The early morning sunshine lay upon the park when the two men at last separated. They stood for a moment looking out. From the Black Wood came the whirr of a saw. The little troop of men had left their tents. The crash of a fallen tree heralded their morning's work.

“You are still going on with that?” the doctor asked.

“To the very last stump of a tree, to the last bush, to the last cluster of weeds,” Dominey replied, with a sudden passion in his tone. “I will have that place razed to the bare level of the earth, and I will have its poisonous swamps sucked dry. I have hated that foul spot,” he went on, “ever since I realised what suffering it meant to her. My reign here may not be long, Doctor—I have my own tragedy to deal with—but those who come after me will never feel the blight of that accursed place.”

The doctor grunted. His inner thoughts he kept to himself.

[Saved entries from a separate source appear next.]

(* ===== verification/TenantScope.v ===== *)
(** * Tenant scope of a request

    [src/src/wg_manager/tenant_scope.py]: the scope of the calling operator,
    the row filter of the list endpoints, the role gate of the mutating ones
    and the tenant a new resource lands in. *)

From S2P Require Import Prelude PyStr Models Session Demo.

Record TenantScope := mkScope {
  is_super_admin : bool; tenant_ids : list Z; tenant_roles : gmap Z OperatorRole
}.

Definition unscoped : TenantScope := mkScope true [] ∅.

Definition role_in (s : TenantScope) (tenant_id : Z) : option OperatorRole :=
  tenant_roles s !! tenant_id.

(** The slots of [request.state] that the middleware fills. *)
Record request_state := mkRequestState {
  rs_operator : option (Z * Operator);
  rs_is_super_admin : option bool;
  rs_tenant_ids : option (list Z);
  rs_tenant_roles : option (gmap Z OperatorRole)
}.

Definition operator_joins (d : DB) (op_id : Z) : list OperatorTenant :=
  snd <$> tbl_select (fun _ r => ot_operator_id r =? op_id) (operator_tenants d).

(** A dict built in order: a later row for the same tenant replaces an earlier. *)
Definition roles_dict (rows : list OperatorTenant) : gmap Z OperatorRole :=
  fold_left (fun m r => <[ot_tenant_id r := ot_role r]> m) rows ∅.

Definition scope_from_db (d : DB) (actor : Z * Operator) : TenantScope :=
  let '(op_id, op) := actor in
  let rows := operator_joins d op_id in
  mkScope (bool_decide (op_role op = admin))
    (sort_z (ot_tenant_id <$> rows)) (roles_dict rows).

Definition get_tenant_scope (d : DB) (rs : request_state) : TenantScope :=
  match rs_is_super_admin rs with
  | Some b => mkScope b (default [] (rs_tenant_ids rs)) (default ∅ (rs_tenant_roles rs))
  | None =>
      match rs_operator rs with
      | None => unscoped
      | Some actor => scope_from_db d actor
      end
  end.

(** [None] when no filter applies; otherwise a test on the row's [tenant_id]
    ([NULL IN (...)] is not true). *)
Definition scope_filter (s : TenantScope) : option (option Z -> bool) :=
  if is_super_admin s then None
  else Some (fun tid => match tid with Some t => mem t (tenant_ids s) | None => false end).

(** A list endpoint: the rows the filter lets through. *)
Definition visible (s : TenantScope) (tenant_id : option Z) : bool :=
  match scope_filter s with None => true | Some p => p tenant_id end.

Definition require_tenant_role (s : TenantScope) (tenant_id : option Z)
  (allowed : list OperatorRole) : M unit :=
  match allowed with
  | [] => raise (ValueError "require_tenant_role() must be called with at least one role")
  | _ =>
      if is_super_admin s then ret tt
      else match tenant_id with
      | None => raise (http_error 403 "super-admin role required")
      | Some t =>
          match role_in s t with
          | None => raise (http_error 403 ("operator not attached to tenant " +:+ dec t))
          | Some role =>
              if negb (mem role allowed) then raise (http_error 403 "role not permitted")
              else ret tt
          end
      end
  end.

Definition DEFAULT_TENANT_ID : Z := 1.

Definition not_attached_detail : string :=
  "operator is not attached to any tenant — ask an admin to run `wg-manager operators attach-tenant`".

(** The id a new resource's tenant is looked up by. *)
Definition resolve_target_id (s : TenantScope) (explicit : option Z) : outcome Z :=
  match explicit with
  | Some t => Ok t
  | None =>
      if is_super_admin s then Ok DEFAULT_TENANT_ID
      else match tenant_ids s with
      | [t] => Ok t
      | ts => Raise (http_error 422
                ("tenant_id is required: operator is attached to multiple tenants (" +:+
                 join ", " (map dec ts) +:+ "); pick one in the body"))
      end
  end.

Definition create_roles : list OperatorRole := [admin; operator].

Definition resolve_create_tenant (s : TenantScope) (explicit : option Z)
  (allowed_roles : list OperatorRole) : M (Z * Tenant) :=
  raise_if (negb (is_super_admin s) && bool_decide (tenant_ids s = []))
    (http_error 403 not_attached_detail) ;;
  target_id <- lift (resolve_target_id s explicit) ;;
  d <- get_db ;;
  tenant <- some_or_raise (rows (tenants d) !! target_id)
    (http_error 404 ("tenant_id " +:+ dec target_id +:+ " not found")) ;;
  (if is_super_admin s then ret tt
   else
     raise_if (negb (mem target_id (tenant_ids s)))
       (http_error 403 ("operator is not attached to tenant " +:+ dec target_id)) ;;
     match role_in s target_id with
     | Some role =>
         if negb (mem role allowed_roles) then raise (http_error 403 "role not permitted") else ret tt
     | None => raise (http_error 403 "role not permitted")
     end) ;;
  ret (target_id, tenant).

(** ** Lemmas *)

(** The operator has a join row for [tid] with role [r]. *)
Definition attached (d : DB) (op_id tid : Z) (r : OperatorRole) : Prop :=
  exists i row, rows (operator_tenants d) !! i = Some row /\
    ot_operator_id row = op_id /\ ot_tenant_id row = tid /\ ot_role row = r.

Lemma operator_joins_spec d op_id tid r :
  (exists row, row ∈ operator_joins d op_id /\ ot_tenant_id row = tid /\ ot_role row = r) <->
  attached d op_id tid r.
Proof.
  unfold operator_joins, attached. split.
  - intros (row & Hin & Ht & Hr). apply list_elem_of_fmap in Hin as ([i row'] & -> & Hin).
    apply tbl_select_spec in Hin as [Hi Hb]. bool_to_prop. eauto 10.
  - intros (i & row & Hi & Ho & Ht & Hr). exists row. split; [|done].
    apply list_elem_of_fmap. exists (i, row). split; [done|]. apply tbl_select_spec.
    split; [done|]. by apply Z.eqb_eq.
Qed.

Lemma roles_dict_spec rs t :
  (forall r, roles_dict rs !! t = Some r -> exists row, row ∈ rs /\ ot_tenant_id row = t /\ ot_role row = r) /\
  (roles_dict rs !! t = None -> forall row, row ∈ rs -> ot_tenant_id row <> t).
Proof.
  unfold roles_dict. induction rs as [|row rs IH] using rev_ind; simpl.
  - split; [intros r Hr; by rewrite lookup_empty in Hr|]. intros _ row Hrow. by apply elem_of_nil in Hrow.
  - rewrite fold_left_app. simpl. rewrite lookup_insert. destruct IH as [IH1 IH2]. case_decide as E.
    + split; [|done]. intros r [= <-]. exists row. set_solver.
    + split.
      * intros r (row' & ? & ?)%IH1. exists row'. set_solver.
      * intros H row' [?| ->%list_elem_of_singleton]%elem_of_app; [by apply IH2|done].
Qed.

Lemma tenant_ids_spec d op_id op tid :
  tid ∈ tenant_ids (scope_from_db d (op_id, op)) <-> exists r, attached d op_id tid r.
Proof.
  simpl. rewrite sort_z_elem, list_elem_of_fmap. split.
  - intros (row & -> & Hin). exists (ot_role row). apply operator_joins_spec. eauto.
  - intros (r & (row & Hin & Ht & _)%operator_joins_spec). eauto.
Qed.

Lemma role_in_spec d op_id op tid r :
  role_in (scope_from_db d (op_id, op)) tid = Some r -> attached d op_id tid r.
Proof.
  unfold role_in. simpl. intros (row & ? & ? & ?)%(proj1 (roles_dict_spec _ _)).
  apply operator_joins_spec. eauto.
Qed.

Lemma resolve_create_facts s explicit roles w tid tn w' :
  resolve_create_tenant s explicit roles w = (Ok (tid, tn), w') ->
  w' = w /\ rows (tenants (view w)) !! tid = Some tn /\
  (explicit = Some tid \/ explicit = None /\
     (if is_super_admin s then tid = DEFAULT_TENANT_ID else tenant_ids s = [tid])) /\
  (is_super_admin s = true \/
   tid ∈ tenant_ids s /\ exists r, role_in s tid = Some r /\ r ∈ roles).
Proof.
  unfold resolve_create_tenant. intros H. step_ok H. prim_ok.
  match goal with |- _ = ?u /\ _ => rename u into w end.
  assert (Hgate : w' = w /\ (is_super_admin s = true \/
    tid ∈ tenant_ids s /\ exists r, role_in s tid = Some r /\ r ∈ roles)).
  { destruct (is_super_admin s); [by prim_ok; auto|].
    step_ok Hm3. prim_ok. destruct (role_in s tid) as [r|]; [|done].
    destruct (negb (mem r roles)) eqn:Er; [done|]. prim_ok.
    apply negb_false_iff, mem_true in Er. bool_to_prop.
    match goal with E : mem tid _ = true |- _ => apply mem_true in E end. eauto 10. }
  destruct Hgate as [-> Hgate]. split_and!; try done. clear Hgate.
  match goal with E : resolve_target_id _ _ = _ |- _ => rename E into Hr end.
  unfold resolve_target_id in Hr. destruct explicit; [left; congruence|]. right. split; [done|].
  destruct (is_super_admin s); [congruence|].
  destruct (tenant_ids s) as [|t [|]]; congruence.
Qed.

(** ** Theorems *)

(** List endpoints show exactly the operator's tenants: with the scope read
    from the database, a row is visible if and only if the operator is a
    global admin or has a join row for the row's tenant; rows without a
    tenant are visible to admins only. *)
Theorem scope_shows_exactly_own_tenants d op_id op tid :
  visible (get_tenant_scope d (mkRequestState (Some (op_id, op)) None None None)) tid = true <->
  op_role op = admin \/ exists t r, tid = Some t /\ attached d op_id t r.
Proof.
  unfold get_tenant_scope, visible, scope_filter. cbn [rs_is_super_admin rs_operator].
  destruct (is_super_admin (scope_from_db d (op_id, op))) eqn:Ea; simpl in Ea; bool_to_prop.
  - tauto.
  - destruct tid as [t|].
    + rewrite mem_true, tenant_ids_spec. split; [intros [r Hr]; right; eauto|].
      intros [?|(t' & r & [= <-] & Hr)]; [done|eauto].
    + split; [done|]. intros [?|(t' & r & ? & _)]; done.
Qed.

(** What the gate lets through. *)
Definition permits (s : TenantScope) (tid : option Z) (allowed : list OperatorRole) : Prop :=
  is_super_admin s = true \/ exists t r, tid = Some t /\ role_in s t = Some r /\ r ∈ allowed.

Lemma require_tenant_role_spec s tid allowed w :
  allowed <> [] ->
  (require_tenant_role s tid allowed w = (Ok tt, w) /\ permits s tid allowed) \/
  (exists detail, require_tenant_role s tid allowed w = (Raise (http_error 403 detail), w) /\
     ~ permits s tid allowed).
Proof.
  intros Hne. unfold require_tenant_role, permits. destruct allowed as [|a al]; [done|].
  destruct (is_super_admin s) eqn:Ea; [by left; auto|].
  destruct tid as [t|].
  2: { right. eexists. split; [done|]. intros [?|(? & ? & ? & _)]; done. }
  destruct (role_in s t) as [r|] eqn:Er.
  2: { right. eexists. split; [done|]. intros [?|(? & ? & [= <-] & ? & _)]; congruence. }
  destruct (mem r (a :: al)) eqn:Em; simpl.
  - left. apply mem_true in Em. split; [done|]. right. eauto.
  - right. eexists. split; [done|]. apply mem_false in Em.
    intros [?|(? & ? & [= <-] & ? & ?)]; [done|]. congruence.
Qed.

(** The role gate is sound and complete: called with at least one role, it
    returns without touching the database exactly when the scope is
    super-admin or has one of the roles on that tenant, and answers 403
    otherwise. *)
Theorem role_gate_exact s tid allowed w :
  allowed <> [] ->
  (require_tenant_role s tid allowed w = (Ok tt, w) <-> permits s tid allowed) /\
  (~ permits s tid allowed ->
     exists detail, require_tenant_role s tid allowed w = (Raise (http_error 403 detail), w)).
Proof.
  intros Hne. destruct (require_tenant_role_spec s tid allowed w Hne) as [[-> Hp]|(dt & -> & Hp)].
  - split; [done|]. intros. exfalso. auto.
  - split; [|eauto]. split; [done|]. intros. exfalso. auto.
Qed.

(** A new resource lands only in a tenant the caller may create in: if
    [resolve_create_tenant] returns, the tenant exists, it is the one asked
    for (or the default, or the operator's only one), and the operator is a
    global admin or holds one of the allowed roles there. *)
Theorem create_lands_in_permitted_tenant op_id op explicit roles w tid tn w' :
  resolve_create_tenant (scope_from_db (view w) (op_id, op)) explicit roles w = (Ok (tid, tn), w') ->
  w' = w /\ rows (tenants (view w)) !! tid = Some tn /\
  (forall t, explicit = Some t -> t = tid) /\
  (op_role op = admin \/ exists r, attached (view w) op_id tid r /\ r ∈ roles).
Proof.
  intros (-> & Ht & Hres & Hg)%resolve_create_facts. split_and!; [done|done| |].
  - intros t ->. destruct Hres as [[= ->]|[? _]]; done.
  - destruct Hg as [Ha|(_ & r & Hr & Hin)].
    + left. simpl in Ha. by bool_to_prop.
    + right. exists r. split; [by eapply role_in_spec|done].
Qed.

(** The error answers of [resolve_create_tenant]: it changes nothing and
    raises 403 for an operator without tenants or without the role there, 422
    exactly when no tenant is named and the operator has several, and 404 only
    when the tenant does not exist. *)
Theorem create_tenant_error_codes s explicit roles w e w' :
  resolve_create_tenant s explicit roles w = (Raise e, w') ->
  w' = w /\ exists code detail, e = http_error code detail /\
   ((code = 403 /\ is_super_admin s = false) \/
    (code = 422 /\ explicit = None /\ is_super_admin s = false /\ (2 <= length (tenant_ids s))%nat) \/
    (code = 404 /\ exists t, resolve_target_id s explicit = Ok t /\ rows (tenants (view w)) !! t = None)).
Proof.
  unfold resolve_create_tenant, bind, raise_if, lift, get_db, some_or_raise, ret, raise.
  destruct (is_super_admin s) eqn:Ea; simpl.
  - destruct (resolve_target_id s explicit) as [t|e'] eqn:Et.
    + destruct (rows (tenants (view w)) !! t) eqn:Er; intros [= <- <-]. eauto 12.
    + unfold resolve_target_id in Et. rewrite Ea in Et. by destruct explicit.
  - case_bool_decide as Hn; [intros [= <- <-]; eauto 10|].
    destruct (resolve_target_id s explicit) as [t|e'] eqn:Et.
    + destruct (rows (tenants (view w)) !! t) eqn:Er; [|intros [= <- <-]; eauto 12].
      destruct (negb (mem t (tenant_ids s))); [intros [= <- <-]; eauto 10|].
      destruct (role_in s t); [|intros [= <- <-]; eauto 10].
      destruct (negb (mem _ roles)); intros [= <- <-]; eauto 10.
    + intros [= <- <-]. unfold resolve_target_id in Et. rewrite Ea in Et.
      destruct explicit; [done|]. destruct (tenant_ids s) as [|x [|y l]]; try done.
      injection Et as <-. split; [done|]. do 2 eexists. split; [done|]. right. left.
      split_and!; try done. simpl. lia.
Qed.

(** ** Witnesses *)

Definition bob_scope : TenantScope := scope_from_db demo_db (2, demo_operator2).

Lemma role_gate_exact_witness :
  ((require_tenant_role bob_scope (Some 1) [admin; operator] (start demo_db) = (Ok tt, start demo_db)
     <-> permits bob_scope (Some 1) [admin; operator]) /\
   (~ permits bob_scope (Some 1) [admin; operator] ->
      exists detail, require_tenant_role bob_scope (Some 1) [admin; operator] (start demo_db) =
        (Raise (http_error 403 detail), start demo_db))) /\
  (require_tenant_role bob_scope (Some 1) [admin; operator] (start demo_db)).1 = Ok tt.
Proof. split; [by apply role_gate_exact|vm_compute; reflexivity]. Defined.

Lemma create_lands_in_permitted_tenant_witness :
  start demo_db = start demo_db /\ rows (tenants demo_db) !! 1 = Some demo_tenant /\
  (forall t, None = Some t -> t = 1) /\
  (op_role demo_operator2 = admin \/
   exists r, attached (view (start demo_db)) 2 1 r /\ r ∈ [admin; operator]).
Proof.
  apply (create_lands_in_permitted_tenant 2 demo_operator2 None [admin; operator]
           (start demo_db) 1 demo_tenant (start demo_db)).
  vm_compute. reflexivity.
Defined.

Lemma create_tenant_error_codes_witness :
  start demo_db = start demo_db /\ exists code detail,
    http_error 404 "tenant_id 9 not found" = http_error code detail /\
   ((code = 403 /\ is_super_admin unscoped = false) \/
    (code = 422 /\ Some 9 = None /\ is_super_admin unscoped = false /\
       (2 <= length (tenant_ids unscoped))%nat) \/
    (code = 404 /\ exists t, resolve_target_id unscoped (Some 9) = Ok t /\
       rows (tenants demo_db) !! t = None)).
Proof.
  apply (create_tenant_error_codes unscoped (Some 9) [admin] (start demo_db)).
  vm_compute. reflexivity.
Defined.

“Maybe you're right,” he conceded.

[ [!-- H2 anchor --] ]

CHAPTER XXIX

The heat of a sulphurous afternoon—a curious parallel in its presage of coming storm to the fast-approaching crisis in Dominey's own affairs—had driven Dominey from his study on to the terrace. In a chair by his side lounged Eddy Pelham, immaculate in a suit of white flannels. It was the fifth day since the mystery of the Black Wood had been solved.

“Ripping, old chap, of you to have me down here,” the young man remarked amiably, his hand stretching out to a tumbler which stood by his side. “The country, when you can get ice, is a paradise in this weather, especially when London's so full of ghastly rumours and all that sort of thing. What's the latest news of her ladyship?”

“Still unconscious,” Dominey replied. “The doctors, however, seem perfectly satisfied. Everything depends on her waking moments.”